Stress-activated protein kinase Jun N-terminal kinase is required for interleukin (IL)-1-induced IL-6 and IL-8 gene expression in the human epidermal carcinoma cell line KB

The cytokine interleukin-l (IL-1) is a major inflammatory hormone which activates a broad range of genes during inflammation. The signaling mechanisms triggered by IL-1 include activation of several distinct protein kinase systems. The stress-activated protein kinase (SAPK), also termed Jun N-terminal kinase (JNK), is activated particularly strongly by the cytokine. In an attempt to delineate its role in activation of gene expression by IL-1, we inhibited the IL-l-induced SAPK/JNK activity by stable overexpression of either a catalytically inactive mutant of SAPK beta (SAPK beta(K-R)) or antisense RNA to SAPK beta in human epidermal carcinoma cells.

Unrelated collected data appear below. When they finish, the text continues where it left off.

(** Credit is given back.  A connection counts as drained exactly when the permit of
    every stream it served has been dropped; a candidate that was not released keeps no
    permit; and a connection whose session task has ended keeps only the permits of
    streams still held by handlers, refuses new ones, and keeps nothing once they are
    released. *)
Theorem visitor_credit_returned capacity acts s k c :
  0 ≤ capacity ≤ VARINT_MAX → run_actions exec (init capacity) acts = Some s → conns s !! k = Some c →
  (active (credits c) = 0 ↔ ∀ h x, handlers c !! h = Some x → x = Dropped) ∧
  (task c = AwaitingRelease → reserved c = 0) ∧
  (task c = Ended → reserved c = sum_map (λ _, 1) (handlers c) ∧
     assign (available s) (credits c) = Some (credits c, available s, false) ∧
     (handlers c = ∅ → reserved c = 0)).
Proof.
  intros Hcap Hr Hk. destruct (credit_reachable_inv capacity Hcap acts s Hr) as [_ _ Hc].
  destruct (Hc k c Hk) as [Hcr He Ha Hs Hca Hp]. pose proof Hcr as [Hi Hhe Hact Hli Hst Hcl].
  split_and!.
  - rewrite Hact. split.
    + intros Hz h x Hx. assert (in_active x = 0) as Hx0; [|by destruct x].
      apply (sum_map_zero in_active (handlers c)) with h; [|done|done]. intros k' []; simpl; lia.
    + intros Hall. assert (sum_map in_active (handlers c) ≤ sum_map (λ _, 0) (handlers c)) as Hle.
      { apply sum_map_le. intros h x Hx. by rewrite (Hall h x Hx). }
      assert (∀ m : gmap Z Handler, sum_map (λ _, 0) m = 0) as Hz.
      { intros m. induction m as [|h x m Hh IH] using map_ind; [done|]. by rewrite sum_map_insert_fresh. }
      rewrite Hz in Hle. pose proof (in_active_nonneg (handlers c)). lia.
  - intros Ht. destruct (Hca Ht) as [Hh0 Hhs]. unfold reserved. rewrite Hp by by rewrite Ht.
    rewrite Hhs in *. rewrite sum_map_empty in *. simpl. lia.
  - intros Ht. assert (closed (credits c) = true) as Hclosed by by apply He. destruct (Hcl Hclosed) as [_ Hz].
    assert (reserved c = sum_map (λ _, 1) (handlers c)) as Hres.
    { unfold reserved. rewrite Hp by by rewrite Ht. simpl. lia. }
    split_and!; [done|unfold assign; by rewrite Hclosed|]. intros Hem. by rewrite Hres, Hem.
Qed.

Definition demo_ended : System :=
  default (init 2) (run_actions exec (init 2)
    (demo_actions ++ [Break 0; DropAcquisition 0; DropMaintenance 0])).

Definition demo_conn : Connection := default (connect true) (conns demo_ended !! 0).

Lemma visitor_credit_returned_witness : reserved demo_conn = 1.
Proof.
  assert (conns demo_ended !! 0 = Some demo_conn) as Hk by (vm_compute; reflexivity).
  assert (run_actions exec (init 2) (demo_actions ++ [Break 0; DropAcquisition 0; DropMaintenance 0])
            = Some demo_ended) as Hr by (vm_compute; reflexivity).
  assert (0 ≤ 2 ≤ VARINT_MAX) as Hcap by (vm_compute; split; discriminate).
  assert (task demo_conn = Ended) as Ht by (vm_compute; reflexivity).
  destruct (visitor_credit_returned 2 _ demo_ended 0 demo_conn Hcap Hr Hk) as (_ & _ & He).
  destruct (He Ht) as (Hres & _). rewrite Hres. vm_compute. reflexivity.
Defined.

A detailed analysis of signal transduction in those cells showed that activation of neither NF kappa B nor p38 mitogen-activated protein kinase was affected, suggesting that we achieved specific blockade of the SAPK/JNK. In untransfected and vector-transfected KB cells, IL-1 induced a strong increase in expression of IL-6 and IL-8 mRNA, along with the synthesis of high amounts of the proteins. In two KB cell clones stably overexpressing the mutant SAPK beta(K-R), and three clones stably overexpressing antisense RNA to SAPK beta, expression of IL-6 and IL-8 in response to IL-1 was strongly reduced at both the mRNA and protein level. These data indicate that the SAPK/JNK pathway provides an indispensable signal for IL-l-induced expression of IL-6 and IL-8.